• **Task to carry out**:
Of the records that follow, copy only the lines from the line containing "(* ===== verification/Dispatch.v ===== *)" to the line containing "AuthChallenge | AuthResponse", both included, exactly as written.

[Dataset items]

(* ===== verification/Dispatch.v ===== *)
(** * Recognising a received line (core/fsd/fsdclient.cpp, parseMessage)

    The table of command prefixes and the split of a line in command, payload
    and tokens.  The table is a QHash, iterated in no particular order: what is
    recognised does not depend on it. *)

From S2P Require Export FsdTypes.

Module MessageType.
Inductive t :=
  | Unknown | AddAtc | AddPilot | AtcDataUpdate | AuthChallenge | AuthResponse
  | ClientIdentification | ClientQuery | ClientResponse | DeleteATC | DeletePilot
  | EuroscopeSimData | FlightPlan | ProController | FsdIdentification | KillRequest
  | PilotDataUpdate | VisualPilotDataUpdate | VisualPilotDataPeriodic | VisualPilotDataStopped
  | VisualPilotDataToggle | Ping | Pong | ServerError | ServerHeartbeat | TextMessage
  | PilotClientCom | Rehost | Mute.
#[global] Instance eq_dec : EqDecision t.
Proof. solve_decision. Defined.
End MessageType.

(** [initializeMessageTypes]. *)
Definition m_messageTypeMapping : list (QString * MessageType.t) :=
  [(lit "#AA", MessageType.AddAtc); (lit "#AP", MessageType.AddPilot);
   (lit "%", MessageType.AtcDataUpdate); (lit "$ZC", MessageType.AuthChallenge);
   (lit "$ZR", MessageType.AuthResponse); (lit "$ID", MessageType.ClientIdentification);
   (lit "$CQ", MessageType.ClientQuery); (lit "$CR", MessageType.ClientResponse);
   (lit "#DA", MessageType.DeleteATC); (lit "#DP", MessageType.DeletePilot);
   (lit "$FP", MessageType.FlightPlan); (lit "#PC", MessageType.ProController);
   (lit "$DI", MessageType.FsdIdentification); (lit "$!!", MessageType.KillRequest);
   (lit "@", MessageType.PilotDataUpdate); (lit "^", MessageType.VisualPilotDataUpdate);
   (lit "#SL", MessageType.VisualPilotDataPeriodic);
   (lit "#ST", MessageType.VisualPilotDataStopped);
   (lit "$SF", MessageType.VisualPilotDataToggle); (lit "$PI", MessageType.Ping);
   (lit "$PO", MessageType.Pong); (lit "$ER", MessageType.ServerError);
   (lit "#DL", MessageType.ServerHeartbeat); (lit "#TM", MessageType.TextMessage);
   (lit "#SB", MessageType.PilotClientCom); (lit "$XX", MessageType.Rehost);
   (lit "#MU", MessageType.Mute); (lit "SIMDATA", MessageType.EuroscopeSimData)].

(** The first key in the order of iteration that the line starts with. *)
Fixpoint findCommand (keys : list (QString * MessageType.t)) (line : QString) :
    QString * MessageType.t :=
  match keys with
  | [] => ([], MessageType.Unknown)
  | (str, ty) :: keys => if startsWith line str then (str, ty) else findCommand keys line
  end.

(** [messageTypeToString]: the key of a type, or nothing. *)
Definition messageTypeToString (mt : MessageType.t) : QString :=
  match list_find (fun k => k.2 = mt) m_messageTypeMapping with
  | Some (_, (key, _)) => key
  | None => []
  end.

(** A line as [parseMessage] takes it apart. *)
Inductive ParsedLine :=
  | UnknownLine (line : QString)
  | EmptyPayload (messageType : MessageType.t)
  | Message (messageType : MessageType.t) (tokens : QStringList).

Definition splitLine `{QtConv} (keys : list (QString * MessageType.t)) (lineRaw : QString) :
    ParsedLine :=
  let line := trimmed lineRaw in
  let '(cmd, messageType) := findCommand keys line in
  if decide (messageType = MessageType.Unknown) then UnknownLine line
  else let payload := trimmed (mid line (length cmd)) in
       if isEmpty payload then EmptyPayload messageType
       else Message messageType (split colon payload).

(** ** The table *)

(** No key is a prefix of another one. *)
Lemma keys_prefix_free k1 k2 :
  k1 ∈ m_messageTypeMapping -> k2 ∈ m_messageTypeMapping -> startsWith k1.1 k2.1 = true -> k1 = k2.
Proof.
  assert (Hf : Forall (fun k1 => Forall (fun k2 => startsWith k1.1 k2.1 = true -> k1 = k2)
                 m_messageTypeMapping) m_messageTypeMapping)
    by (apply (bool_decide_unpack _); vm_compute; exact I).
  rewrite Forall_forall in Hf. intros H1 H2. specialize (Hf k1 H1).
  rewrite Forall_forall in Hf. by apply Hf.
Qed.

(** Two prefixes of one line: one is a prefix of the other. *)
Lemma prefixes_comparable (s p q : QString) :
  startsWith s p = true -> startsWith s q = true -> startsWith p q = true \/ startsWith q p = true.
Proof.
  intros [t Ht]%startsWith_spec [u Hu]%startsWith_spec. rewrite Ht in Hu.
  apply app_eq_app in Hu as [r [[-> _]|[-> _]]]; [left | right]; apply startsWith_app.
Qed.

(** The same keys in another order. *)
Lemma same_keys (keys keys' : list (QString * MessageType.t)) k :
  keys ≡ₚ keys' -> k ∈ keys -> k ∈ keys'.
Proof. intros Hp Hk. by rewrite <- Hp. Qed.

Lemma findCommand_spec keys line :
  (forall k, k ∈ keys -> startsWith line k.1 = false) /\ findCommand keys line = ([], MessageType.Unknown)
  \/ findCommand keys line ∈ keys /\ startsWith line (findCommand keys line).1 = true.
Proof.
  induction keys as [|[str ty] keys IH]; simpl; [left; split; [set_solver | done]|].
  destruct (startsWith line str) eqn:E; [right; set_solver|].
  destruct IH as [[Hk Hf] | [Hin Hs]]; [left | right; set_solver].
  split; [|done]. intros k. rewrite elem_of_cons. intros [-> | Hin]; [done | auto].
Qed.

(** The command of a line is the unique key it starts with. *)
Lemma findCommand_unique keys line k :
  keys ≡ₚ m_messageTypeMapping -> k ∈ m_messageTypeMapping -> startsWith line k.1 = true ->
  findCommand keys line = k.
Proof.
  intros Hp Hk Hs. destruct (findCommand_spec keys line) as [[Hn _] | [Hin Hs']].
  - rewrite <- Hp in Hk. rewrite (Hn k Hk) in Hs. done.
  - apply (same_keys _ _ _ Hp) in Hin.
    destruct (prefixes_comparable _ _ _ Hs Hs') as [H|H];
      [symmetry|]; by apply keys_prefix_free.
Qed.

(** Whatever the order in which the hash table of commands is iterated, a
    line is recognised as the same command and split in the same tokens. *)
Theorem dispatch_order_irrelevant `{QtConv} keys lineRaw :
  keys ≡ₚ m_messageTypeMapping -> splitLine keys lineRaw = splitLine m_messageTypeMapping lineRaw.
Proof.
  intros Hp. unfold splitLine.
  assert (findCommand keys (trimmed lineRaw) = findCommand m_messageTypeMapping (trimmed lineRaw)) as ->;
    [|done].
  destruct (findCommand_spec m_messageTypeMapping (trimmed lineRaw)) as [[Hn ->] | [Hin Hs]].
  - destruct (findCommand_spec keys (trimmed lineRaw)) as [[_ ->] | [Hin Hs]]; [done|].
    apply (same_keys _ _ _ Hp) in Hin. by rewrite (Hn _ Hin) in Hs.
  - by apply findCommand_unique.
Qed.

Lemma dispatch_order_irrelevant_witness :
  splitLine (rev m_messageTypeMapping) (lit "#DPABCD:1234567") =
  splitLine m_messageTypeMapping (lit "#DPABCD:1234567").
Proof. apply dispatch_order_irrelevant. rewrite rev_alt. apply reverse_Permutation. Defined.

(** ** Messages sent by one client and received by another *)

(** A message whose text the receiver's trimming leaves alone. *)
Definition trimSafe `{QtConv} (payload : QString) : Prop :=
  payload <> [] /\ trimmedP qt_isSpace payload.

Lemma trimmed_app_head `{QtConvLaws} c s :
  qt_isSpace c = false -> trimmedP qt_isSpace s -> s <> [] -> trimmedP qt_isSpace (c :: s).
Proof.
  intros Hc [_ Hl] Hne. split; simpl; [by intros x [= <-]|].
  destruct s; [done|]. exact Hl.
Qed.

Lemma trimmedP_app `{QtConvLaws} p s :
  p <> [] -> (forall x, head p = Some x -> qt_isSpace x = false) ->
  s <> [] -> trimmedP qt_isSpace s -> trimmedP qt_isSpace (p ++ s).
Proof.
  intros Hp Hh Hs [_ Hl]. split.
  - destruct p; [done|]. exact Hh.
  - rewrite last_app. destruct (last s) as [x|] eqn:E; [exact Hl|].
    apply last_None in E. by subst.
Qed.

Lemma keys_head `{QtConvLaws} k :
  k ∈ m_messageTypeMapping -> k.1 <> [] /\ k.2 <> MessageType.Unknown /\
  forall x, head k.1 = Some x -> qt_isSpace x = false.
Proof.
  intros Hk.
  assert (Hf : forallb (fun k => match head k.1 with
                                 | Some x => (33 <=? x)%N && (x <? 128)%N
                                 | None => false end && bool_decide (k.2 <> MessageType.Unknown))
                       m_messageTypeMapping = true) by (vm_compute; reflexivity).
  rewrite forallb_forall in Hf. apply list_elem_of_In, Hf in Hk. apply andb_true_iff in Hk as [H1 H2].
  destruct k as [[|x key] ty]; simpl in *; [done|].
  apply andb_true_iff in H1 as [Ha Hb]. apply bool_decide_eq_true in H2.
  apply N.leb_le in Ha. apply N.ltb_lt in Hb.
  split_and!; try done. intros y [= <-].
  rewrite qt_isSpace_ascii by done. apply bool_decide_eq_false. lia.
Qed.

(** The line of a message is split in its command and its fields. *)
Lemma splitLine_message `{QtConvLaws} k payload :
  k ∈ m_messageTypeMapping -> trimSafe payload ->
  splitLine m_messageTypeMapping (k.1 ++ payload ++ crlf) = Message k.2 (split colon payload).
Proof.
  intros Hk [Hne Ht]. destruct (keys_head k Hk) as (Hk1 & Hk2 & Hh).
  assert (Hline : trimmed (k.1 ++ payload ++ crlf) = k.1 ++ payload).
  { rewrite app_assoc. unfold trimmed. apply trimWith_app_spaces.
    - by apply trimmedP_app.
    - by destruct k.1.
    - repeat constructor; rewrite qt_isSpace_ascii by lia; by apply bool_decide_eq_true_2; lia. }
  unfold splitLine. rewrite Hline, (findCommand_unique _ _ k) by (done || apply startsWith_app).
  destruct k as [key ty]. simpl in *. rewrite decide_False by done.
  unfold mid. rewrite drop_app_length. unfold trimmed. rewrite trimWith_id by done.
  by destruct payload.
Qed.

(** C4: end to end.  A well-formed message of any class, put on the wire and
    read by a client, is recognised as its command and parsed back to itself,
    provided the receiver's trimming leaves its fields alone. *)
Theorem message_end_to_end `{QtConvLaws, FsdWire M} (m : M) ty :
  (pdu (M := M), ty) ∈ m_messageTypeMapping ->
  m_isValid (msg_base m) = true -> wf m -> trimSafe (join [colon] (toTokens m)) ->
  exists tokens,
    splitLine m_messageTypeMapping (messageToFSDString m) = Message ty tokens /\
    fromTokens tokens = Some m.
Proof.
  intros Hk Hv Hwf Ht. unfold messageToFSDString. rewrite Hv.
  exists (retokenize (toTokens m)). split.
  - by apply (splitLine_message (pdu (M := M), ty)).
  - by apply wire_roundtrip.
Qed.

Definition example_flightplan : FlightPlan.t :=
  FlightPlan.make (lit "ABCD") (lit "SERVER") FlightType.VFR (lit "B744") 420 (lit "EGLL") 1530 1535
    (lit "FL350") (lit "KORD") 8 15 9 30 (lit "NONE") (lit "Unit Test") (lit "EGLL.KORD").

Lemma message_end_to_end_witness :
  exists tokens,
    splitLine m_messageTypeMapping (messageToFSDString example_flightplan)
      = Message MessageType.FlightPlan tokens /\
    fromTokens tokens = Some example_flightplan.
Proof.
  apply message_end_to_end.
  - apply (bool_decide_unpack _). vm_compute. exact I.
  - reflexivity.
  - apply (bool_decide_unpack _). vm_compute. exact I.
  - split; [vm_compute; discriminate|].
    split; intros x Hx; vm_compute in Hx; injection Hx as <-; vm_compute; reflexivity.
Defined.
...
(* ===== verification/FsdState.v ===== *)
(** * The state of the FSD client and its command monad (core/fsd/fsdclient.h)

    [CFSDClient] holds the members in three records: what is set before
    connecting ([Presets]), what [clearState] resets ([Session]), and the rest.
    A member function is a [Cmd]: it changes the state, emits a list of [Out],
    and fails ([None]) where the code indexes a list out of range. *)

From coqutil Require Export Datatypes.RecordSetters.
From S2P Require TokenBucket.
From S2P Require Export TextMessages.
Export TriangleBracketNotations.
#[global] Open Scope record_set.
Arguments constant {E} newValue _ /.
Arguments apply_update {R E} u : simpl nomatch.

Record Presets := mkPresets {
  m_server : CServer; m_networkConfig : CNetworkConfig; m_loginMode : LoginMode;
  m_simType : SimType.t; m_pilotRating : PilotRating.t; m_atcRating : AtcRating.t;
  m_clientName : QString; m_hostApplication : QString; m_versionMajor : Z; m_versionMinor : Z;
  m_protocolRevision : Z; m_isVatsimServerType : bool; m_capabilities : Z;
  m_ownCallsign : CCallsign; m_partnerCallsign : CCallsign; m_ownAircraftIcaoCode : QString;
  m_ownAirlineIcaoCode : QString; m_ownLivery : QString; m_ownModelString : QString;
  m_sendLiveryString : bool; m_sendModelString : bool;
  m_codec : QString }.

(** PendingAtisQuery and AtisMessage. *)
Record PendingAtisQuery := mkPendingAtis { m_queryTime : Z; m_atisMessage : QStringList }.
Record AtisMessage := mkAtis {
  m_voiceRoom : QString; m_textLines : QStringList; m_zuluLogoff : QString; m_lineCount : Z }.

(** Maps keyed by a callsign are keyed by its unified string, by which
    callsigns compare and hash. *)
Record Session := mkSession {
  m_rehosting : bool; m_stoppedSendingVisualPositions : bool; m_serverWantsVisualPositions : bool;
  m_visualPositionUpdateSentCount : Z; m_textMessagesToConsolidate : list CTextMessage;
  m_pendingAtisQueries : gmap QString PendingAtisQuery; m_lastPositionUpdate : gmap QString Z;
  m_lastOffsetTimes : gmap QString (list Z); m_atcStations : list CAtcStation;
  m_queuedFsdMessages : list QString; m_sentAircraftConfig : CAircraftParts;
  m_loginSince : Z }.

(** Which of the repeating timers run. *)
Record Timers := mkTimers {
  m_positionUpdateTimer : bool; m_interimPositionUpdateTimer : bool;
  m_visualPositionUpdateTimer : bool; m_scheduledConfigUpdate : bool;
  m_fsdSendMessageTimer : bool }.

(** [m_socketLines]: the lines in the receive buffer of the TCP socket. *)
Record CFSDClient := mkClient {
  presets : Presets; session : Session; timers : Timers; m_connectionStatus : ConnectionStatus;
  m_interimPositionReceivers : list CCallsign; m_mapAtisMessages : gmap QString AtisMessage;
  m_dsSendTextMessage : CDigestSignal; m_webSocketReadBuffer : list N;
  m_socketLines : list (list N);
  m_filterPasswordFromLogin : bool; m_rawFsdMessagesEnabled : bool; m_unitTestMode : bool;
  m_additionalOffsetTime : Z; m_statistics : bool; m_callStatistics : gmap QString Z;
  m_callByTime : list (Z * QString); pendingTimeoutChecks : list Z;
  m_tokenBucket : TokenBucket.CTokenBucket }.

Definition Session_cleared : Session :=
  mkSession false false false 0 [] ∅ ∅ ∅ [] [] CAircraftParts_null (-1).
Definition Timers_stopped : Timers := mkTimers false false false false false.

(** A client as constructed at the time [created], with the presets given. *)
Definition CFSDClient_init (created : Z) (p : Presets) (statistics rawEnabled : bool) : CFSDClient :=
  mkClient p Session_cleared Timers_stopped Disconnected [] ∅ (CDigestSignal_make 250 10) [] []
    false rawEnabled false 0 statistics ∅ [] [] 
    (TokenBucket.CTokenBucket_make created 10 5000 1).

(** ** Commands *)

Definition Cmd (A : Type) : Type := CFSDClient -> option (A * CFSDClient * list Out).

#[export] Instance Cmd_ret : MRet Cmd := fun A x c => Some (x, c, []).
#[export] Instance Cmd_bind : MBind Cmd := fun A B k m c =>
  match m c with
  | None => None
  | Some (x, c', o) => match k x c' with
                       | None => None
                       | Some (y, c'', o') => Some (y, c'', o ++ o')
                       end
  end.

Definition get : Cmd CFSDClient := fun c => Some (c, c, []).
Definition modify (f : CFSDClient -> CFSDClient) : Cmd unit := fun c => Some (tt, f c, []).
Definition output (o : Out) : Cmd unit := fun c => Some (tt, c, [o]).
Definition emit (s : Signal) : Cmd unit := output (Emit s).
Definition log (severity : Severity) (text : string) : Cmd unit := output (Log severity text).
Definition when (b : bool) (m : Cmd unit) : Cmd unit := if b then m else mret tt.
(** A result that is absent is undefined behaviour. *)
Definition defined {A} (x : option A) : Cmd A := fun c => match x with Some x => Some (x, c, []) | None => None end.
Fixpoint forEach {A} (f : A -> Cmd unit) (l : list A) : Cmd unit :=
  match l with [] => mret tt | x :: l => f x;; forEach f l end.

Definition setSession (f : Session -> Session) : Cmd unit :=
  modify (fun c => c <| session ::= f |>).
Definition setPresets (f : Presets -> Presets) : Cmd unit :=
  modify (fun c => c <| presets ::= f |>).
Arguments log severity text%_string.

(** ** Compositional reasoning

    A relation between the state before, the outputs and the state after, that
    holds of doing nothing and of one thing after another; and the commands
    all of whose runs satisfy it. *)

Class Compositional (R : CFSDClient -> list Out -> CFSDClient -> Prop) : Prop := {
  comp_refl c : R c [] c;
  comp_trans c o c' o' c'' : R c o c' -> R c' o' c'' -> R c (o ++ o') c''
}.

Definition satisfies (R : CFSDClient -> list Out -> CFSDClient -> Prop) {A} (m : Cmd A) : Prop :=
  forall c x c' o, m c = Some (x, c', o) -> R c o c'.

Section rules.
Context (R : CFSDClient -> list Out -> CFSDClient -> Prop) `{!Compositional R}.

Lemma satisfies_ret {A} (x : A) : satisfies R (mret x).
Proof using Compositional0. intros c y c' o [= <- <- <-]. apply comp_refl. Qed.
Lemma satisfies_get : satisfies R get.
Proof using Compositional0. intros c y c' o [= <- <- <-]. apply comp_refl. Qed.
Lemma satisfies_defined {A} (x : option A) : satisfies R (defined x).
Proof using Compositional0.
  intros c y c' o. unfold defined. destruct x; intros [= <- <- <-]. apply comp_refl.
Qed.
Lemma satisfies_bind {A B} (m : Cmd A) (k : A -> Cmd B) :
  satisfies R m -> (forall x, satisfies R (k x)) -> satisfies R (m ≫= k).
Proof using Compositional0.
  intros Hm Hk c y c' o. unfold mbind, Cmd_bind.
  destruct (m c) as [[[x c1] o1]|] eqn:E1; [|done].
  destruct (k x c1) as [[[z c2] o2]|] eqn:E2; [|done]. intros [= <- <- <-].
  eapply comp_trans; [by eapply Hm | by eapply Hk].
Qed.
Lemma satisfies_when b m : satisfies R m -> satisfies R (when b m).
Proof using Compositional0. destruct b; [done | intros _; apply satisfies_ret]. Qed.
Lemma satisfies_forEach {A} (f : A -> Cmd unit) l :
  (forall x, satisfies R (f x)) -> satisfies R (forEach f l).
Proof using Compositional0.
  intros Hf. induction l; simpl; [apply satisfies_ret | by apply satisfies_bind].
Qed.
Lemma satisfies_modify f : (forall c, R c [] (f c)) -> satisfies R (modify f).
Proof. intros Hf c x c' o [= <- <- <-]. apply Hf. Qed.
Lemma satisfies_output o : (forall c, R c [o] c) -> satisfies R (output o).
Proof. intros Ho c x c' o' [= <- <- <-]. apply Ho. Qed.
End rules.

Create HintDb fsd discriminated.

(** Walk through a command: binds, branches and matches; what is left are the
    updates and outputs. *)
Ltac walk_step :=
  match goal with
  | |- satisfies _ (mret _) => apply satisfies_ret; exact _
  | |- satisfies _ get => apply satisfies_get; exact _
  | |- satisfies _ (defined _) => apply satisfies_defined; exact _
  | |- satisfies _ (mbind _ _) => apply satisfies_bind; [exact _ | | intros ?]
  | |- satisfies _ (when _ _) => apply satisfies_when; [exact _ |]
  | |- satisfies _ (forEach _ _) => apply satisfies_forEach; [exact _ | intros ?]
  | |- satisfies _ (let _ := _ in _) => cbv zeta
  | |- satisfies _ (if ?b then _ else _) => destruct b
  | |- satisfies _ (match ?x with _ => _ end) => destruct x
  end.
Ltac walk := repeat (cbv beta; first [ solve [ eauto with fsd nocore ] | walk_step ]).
* * *
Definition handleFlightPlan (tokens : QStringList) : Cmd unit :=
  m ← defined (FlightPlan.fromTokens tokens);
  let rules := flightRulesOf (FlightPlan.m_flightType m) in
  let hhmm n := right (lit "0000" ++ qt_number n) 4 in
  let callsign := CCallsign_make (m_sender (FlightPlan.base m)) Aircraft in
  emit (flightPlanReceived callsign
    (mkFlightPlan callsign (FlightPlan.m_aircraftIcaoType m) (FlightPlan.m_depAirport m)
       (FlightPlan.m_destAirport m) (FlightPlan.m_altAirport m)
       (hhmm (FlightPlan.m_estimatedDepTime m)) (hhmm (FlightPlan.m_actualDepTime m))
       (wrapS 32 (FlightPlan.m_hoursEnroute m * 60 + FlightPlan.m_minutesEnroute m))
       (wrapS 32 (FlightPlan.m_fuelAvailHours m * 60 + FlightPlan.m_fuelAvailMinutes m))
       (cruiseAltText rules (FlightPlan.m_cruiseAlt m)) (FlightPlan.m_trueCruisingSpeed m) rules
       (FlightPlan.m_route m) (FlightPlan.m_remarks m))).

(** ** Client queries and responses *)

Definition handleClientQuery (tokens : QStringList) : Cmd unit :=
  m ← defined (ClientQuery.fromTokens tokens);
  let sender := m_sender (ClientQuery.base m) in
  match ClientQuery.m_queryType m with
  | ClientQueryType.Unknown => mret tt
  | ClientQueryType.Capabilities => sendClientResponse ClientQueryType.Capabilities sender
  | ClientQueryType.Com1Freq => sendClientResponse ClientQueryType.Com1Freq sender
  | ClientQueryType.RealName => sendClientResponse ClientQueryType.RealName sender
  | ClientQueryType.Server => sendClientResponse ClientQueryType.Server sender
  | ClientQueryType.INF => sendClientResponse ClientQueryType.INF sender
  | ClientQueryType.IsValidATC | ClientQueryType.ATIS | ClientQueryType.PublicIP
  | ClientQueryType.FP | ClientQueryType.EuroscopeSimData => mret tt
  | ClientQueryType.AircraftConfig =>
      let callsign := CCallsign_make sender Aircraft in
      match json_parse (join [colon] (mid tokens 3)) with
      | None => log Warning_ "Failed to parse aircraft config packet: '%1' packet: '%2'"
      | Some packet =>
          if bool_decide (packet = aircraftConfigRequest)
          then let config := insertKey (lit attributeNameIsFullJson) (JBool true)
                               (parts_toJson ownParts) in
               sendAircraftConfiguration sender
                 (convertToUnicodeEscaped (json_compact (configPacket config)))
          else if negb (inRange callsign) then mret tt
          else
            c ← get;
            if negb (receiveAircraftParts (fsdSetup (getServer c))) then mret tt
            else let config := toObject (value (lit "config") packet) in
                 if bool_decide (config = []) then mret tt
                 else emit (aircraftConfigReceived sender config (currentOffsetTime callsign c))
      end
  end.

• **Your response**:
(* ===== verification/Dispatch.v ===== *)
(** * Recognising a received line (core/fsd/fsdclient.cpp, parseMessage)

    The table of command prefixes and the split of a line in command, payload
    and tokens.  The table is a QHash, iterated in no particular order: what is
    recognised does not depend on it. *)

From S2P Require Export FsdTypes.

Module MessageType.
Inductive t :=
  | Unknown | AddAtc | AddPilot | AtcDataUpdate | AuthChallenge | AuthResponse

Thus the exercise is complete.